Squilax General store at 299 Trans-Canada Hwy, Chase.
Image Credit: SUBMITTED/ Valerie Walsh

You might be surprised to discover the colourful history behind a small, brick building on the side of the Trans-Canada Highway in the Shuswap, and the imaginative hostel on the other side of it.

The front of the Squilax General Store and Hostel just east of Chase has an antiquated look with a worn out sign and chipped wooden door.

“People are curious about it for sure,” owner Blair Acton said. “Even when I have an open sign out they still think it is not open. Someone once took my aging dog thinking it was abandoned.”

Acton has owned the store and the hostel beside it since 1993 and operates the business along the Little Shuswap River in the spring, summer and fall.

Up until the onset of the COVID pandemic the little store was a hub for members of the community where she was running a mini market selling locally made produce and dry goods. In behind the store front, hidden from the highway, is a hostel where guests stay in old CN Rail cabooses.

“I spent years backpacking and working overseas so I wanted to open a hostel,” Acton said. “We obtained the cabooses in 1991 when they were no longer on the end of trains like they used to be. It is on a four-acre property that we don’t like to advertise as it is only for guest use.”

An adventure traveller with a YouTube channel created a video of his experience staying in a caboose. “Not only is the location on the river but the cabooses are still in original condition as they were when working for CN Rail,” he said in the video.

Recently local historian and author Jim Cooperman found old letters and documents from the Squilax General Store in an abandoned barn, which had been left there by his now deceased friend who had leased the store nearly four decades ago.

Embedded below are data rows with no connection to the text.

(** Rotating by [shift] pixels moves every pixel of the range [shift]
    positions towards its start, those that fall off come back at its end, and
    nothing else in the buffer changes: the in-place exchange of bytes is the
    rotation of the list. *)
Lemma prog_rot_rotates shift rg px :
  Forall is_byte px -> 0 <= range_start rg -> range_len rg = range_end rg - range_start rg ->
  3 * range_end rg <= zlen px -> 0 <= shift < range_len rg ->
  prog_rot shift rg px =
    Ret (mwrite px (3 * range_start rg)
           (rotate (Z.to_nat (3 * shift)) (mread px (3 * range_start rg) (3 * range_len rg)))).
Proof.
  intros Hb Hs Hlen Hend Hsh. unfold prog_rot.
  set (st := range_start rg) in *. set (len := range_len rg) in *. set (seg := mread px (3 * st) (3 * len)).
  assert (zlen seg = 3 * len) as Hseg by (unfold seg; rewrite zlen_mread; lia).
  destruct (Z.eqb_spec shift 0) as [->|Hnz]; cbn [orb].
  - f_equal. change (Z.to_nat (3 * 0)) with 0%nat. unfold rotate.
    rewrite Nat.Div0.mod_0_l, drop_0, take_0, app_nil_r. symmetry. apply mwrite_mread; lia.
  - rewrite Z.geb_leb, (proj2 (Z.leb_gt _ _)) by lia.
    set (n := Z.to_nat (3 * shift)).
    assert (n < length seg)%nat as Hn by (unfold zlen in Hseg; lia).
    assert (rotate n seg = drop n seg ++ take n seg) as ->.
    { unfold rotate. by rewrite Nat.mod_small. }
    assert (px = take (Z.to_nat (3 * st)) px ++ take n seg ++ [] ++ drop n seg ++ drop (Z.to_nat (3 * st + 3 * len)) px) as Hpx.
    { cbn [app]. rewrite (app_assoc (take n seg)), take_drop. apply split_at; lia. }
    rewrite mwrite_split by lia.
    assert (zlen (drop n seg ++ take n seg) = 3 * len) as ->.
    { rewrite zlen_app. unfold zlen in *. rewrite length_drop, length_take. lia. }
    rewrite <- app_assoc. rewrite Hpx at 1. unfold AT.
    assert (Forall is_byte seg) as HbS by by apply Forall_mread.
    apply rot_loop_spec; try by apply Forall_nil.
    + apply Forall_app; split; [by apply Forall_take|by apply Forall_drop].
    + rewrite zlen_take by lia. lia.
    + unfold zlen. rewrite length_take. lia.
    + unfold zlen. cbn. lia.
    + unfold zlen in *. rewrite length_drop. lia.
    + intros E. apply (f_equal length) in E. rewrite length_drop in E. cbn in E. lia.
    + done.
    + cbn [app]. rewrite length_app, length_take, length_drop. unfold zlen in *. lia.
Qed.

(** ** Programs end and stay inside of the pixels *)

(** A change of the buffer below byte [n]. *)
Record px_step (n : Z) (px px' : list Z) : Prop := {
  ps_len : zlen px' = zlen px;
  ps_bytes : Forall is_byte px -> Forall is_byte px';
  ps_rest : drop (Z.to_nat n) px' = drop (Z.to_nat n) px;
}.

Lemma px_step_refl n px : px_step n px px.
Proof. by constructor. Qed.

Lemma px_step_trans n px1 px2 px3 : px_step n px1 px2 -> px_step n px2 px3 -> px_step n px1 px3.
Proof. intros [] []. constructor; [congruence|auto|congruence]. Qed.

Lemma px_step_mwrite n px off src : 0 <= off -> off + zlen src <= n -> n <= zlen px -> Forall is_byte src ->
  px_step n px (mwrite px off src).
Proof.
  intros Ho Hn Hl Hb. constructor.
  - rewrite zlen_mwrite; lia.
  - intros. by apply Forall_mwrite.
  - rewrite mwrite_split by done. unfold zlen in *.
    rewrite !drop_app. rewrite (drop_ge (take _ _)), (drop_ge src) by (rewrite ?length_take; lia). cbn [app].
    rewrite drop_drop. f_equal. rewrite length_take. lia.
Qed.

(** The limit [L] on the range, in pixels. *)
Record range_ok (L : Z) (rg : led_range) : Prop := {
  ro_start : 0 <= range_start rg <= range_end rg;
  ro_end : range_end rg <= L;
  ro_len : range_len rg = range_end rg - range_start rg;
  ro_ptr : 0 <= range_ptr rg;
}.

Record prog_ok (p : led_prog) : Prop := {
  po_data : Forall is_byte (prog_data p);
  po_size : 0 <= prog_size p <= 236;
  po_ptr : 0 <= prog_ptr p <= 255;
}.

Definition same_code (p p' : led_prog) : Prop := prog_data p' = prog_data p /\ prog_size p' = prog_size p.

Lemma same_code_ok p p' : prog_ok p -> same_code p p' -> 0 <= prog_ptr p' <= 255 -> prog_ok p'.
Proof. intros [] [Hd Hs] Hp. constructor; [by rewrite Hd|by rewrite Hs|done]. Qed.

Definition rgb_ok (c : RGB) : Prop := is_byte (c_r c) /\ is_byte (c_g c) /\ is_byte (c_b c).

Lemma rgb_rgb_ok r g b : rgb_ok (rgb r g b).
Proof. unfold rgb, rgb_ok, is_byte. cbn. pose proof (u8_range r). pose proof (u8_range g). pose proof (u8_range b). lia. Qed.

Lemma hsv_ok h s v : rgb_ok (hsv h s v).
Proof. unfold hsv. repeat case_match; apply rgb_rgb_ok. Qed.

Lemma clamp_byte c : is_byte (clamp c).
Proof. unfold clamp, is_byte. repeat case_cmp; lia. Qed.

Lemma combine_byte mode old new : is_byte new -> is_byte (combine mode old new).
Proof. intros. unfold combine. case_match; [done|apply clamp_byte]. Qed.

(** The buffer holds the pixels below [L]. *)
Lemma set_next_ok L mode rg px c : 0 <= L <= 65535 -> range_ok L rg -> 3 * L <= zlen px -> rgb_ok c ->
  exists ok rg' px', set_next mode rg px c = Ret (ok, rg', px') /\ range_ok L rg' /\ px_step (3 * L) px px' /\
    range_start rg' = range_start rg /\ range_end rg' = range_end rg /\
    range_ptr rg' = (if ok then range_ptr rg + 1 else range_ptr rg) /\
    (ok = true -> range_ptr rg < range_end rg).
Proof.
  intros HL [] Hpx (Hr & Hg & Hb). unfold set_next. rewrite Z.geb_leb. destruct (Z.leb_spec (range_end rg) (range_ptr rg)).
  - exists false, rg, px. by split_and!.
  - rewrite (proj2 (Z.leb_le _ _)) by lia. eexists true, _, _. split; [done|].
    cbn [range_start range_end range_ptr set_range_ptr]. rewrite u16_small by lia. split_and!; try done.
    + constructor; cbn; lia.
    + apply px_step_mwrite; [lia|unfold zlen; cbn; lia|lia|]. repeat constructor; by apply combine_byte.
Qed.

Lemma fetch_color_ok p : prog_ok p -> let '(c, p') := prog_fetch_color p in
  rgb_ok c /\ prog_ok p' /\ same_code p p' /\ prog_ptr p <= prog_ptr p' <= prog_ptr p + 3.
Proof.
  intros Hp. unfold prog_fetch_color. destruct (_ >? _) eqn:E.
  - split_and!; [apply rgb_rgb_ok|done|done|lia|lia].
  - rewrite Z.gtb_ltb in E. bool_to_prop. destruct Hp as [Hd Hs Hpt].
    split; [apply rgb_rgb_ok|]. cbn. rewrite u8_small by lia. split_and!; try done; try lia.
    constructor; cbn; try done. lia.
Qed.

Lemma prog_fetch_ok p : prog_ok p -> let '(r, v, p') := prog_fetch p in
  prog_ok p' /\ same_code p p' /\ 0 <= v /\
  (if r =? PROG_EOF then p' = p /\ prog_size p <= prog_ptr p
   else prog_ptr p < prog_size p /\ prog_ptr p < prog_ptr p' <= prog_ptr p + 2).
Proof.
  intros Hp. pose proof Hp as [Hd Hs Hpt]. unfold prog_fetch.
  pose proof (fun i => get8_is_byte _ i Hd) as Hby. unfold is_byte in Hby.
  rewrite Z.geb_leb. destruct (Z.leb_spec (prog_size p) (prog_ptr p)); [done|].
  cbn [prog_ptr set_ptr]. rewrite !u8_small by (rewrite ?u8_small by lia; lia).
  pose proof (Hby (prog_ptr p)). pose proof (Hby (prog_ptr p + 1)).
  assert (0 <= Z.lor (Z.shiftl (Z.land (get8 (prog_data p) (prog_ptr p)) 0x3f) 8) (get8 (prog_data p) (prog_ptr p + 1))).
  { apply Z.lor_nonneg. split; [|lia]. apply Z.shiftl_nonneg, Z.land_nonneg. lia. }
  repeat match goal with |- context [if ?x =? ?y then (_, _, _) else _] => destruct (x =? y) end;
    cbn; split_and!; try done; try lia; constructor; cbn; try done; lia.
Qed.

Lemma fetch_num_ok p defl : prog_ok p -> 0 <= defl -> let '(v, p') := prog_fetch_num p defl in
  prog_ok p' /\ same_code p p' /\ 0 <= v /\ prog_ptr p <= prog_ptr p'.
Proof.
  intros Hp Hd. unfold prog_fetch_num. pose proof (prog_fetch_ok p Hp) as Hf.
  destruct (prog_fetch p) as [[r v] p']. destruct Hf as (Hp' & Hc & Hv & Hr).
  destruct (Z.eqb_spec r PROG_NUMBER) as [->|].
  - cbn in Hr. split_and!; try done. lia.
  - split_and!; try done. apply (same_code_ok p); [done|done|apply Hp].
Qed.

Lemma skip_colors_ok n : forall p, prog_ok p -> prog_ok (skip_colors n p) /\ same_code p (skip_colors n p) /\
  prog_ptr p <= prog_ptr (skip_colors n p).
Proof.
  induction n as [|n IH]; intros p Hp; cbn [skip_colors]; [done|].
  pose proof (fetch_color_ok p Hp) as Hf. destruct (prog_fetch_color p) as [c p1]. cbn [snd].
  destruct Hf as (_ & Hp1 & [Hd1 Hs1] & ?). destruct (IH p1 Hp1) as (? & [Hd2 Hs2] & ?).
  split_and!; [done|split; congruence|lia].
Qed.

Lemma fetch_cmd_byte p v p1 : prog_fetch p = (PROG_CMD, v, p1) ->
  v = get8 (prog_data p) (prog_ptr p) /\ prog_ptr p1 = u8 (prog_ptr p + 1).
Proof. unfold prog_fetch. repeat case_match; intros [= ]; subst; done. Qed.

Cooperman detailed the history of the building that included a fire and a murder in its beginnings only to prosperity as a community hub and post office in the mid-1900s, in his blog Shuswap Passion.

"People are interested in the store, it was popular on my blog," he said. "That was in January when the weather was cold and I couldn't get out to do interviews for my new book. I'd found the old papers last fall and was amazed when I took a closer look at them." 

Cooperman included old photos and an exchange of letters mostly between the district superintendent and the store owner and postmaster Mr. Cliff Herring, along with a list of names and occupations of local citizens receiving mail at the time.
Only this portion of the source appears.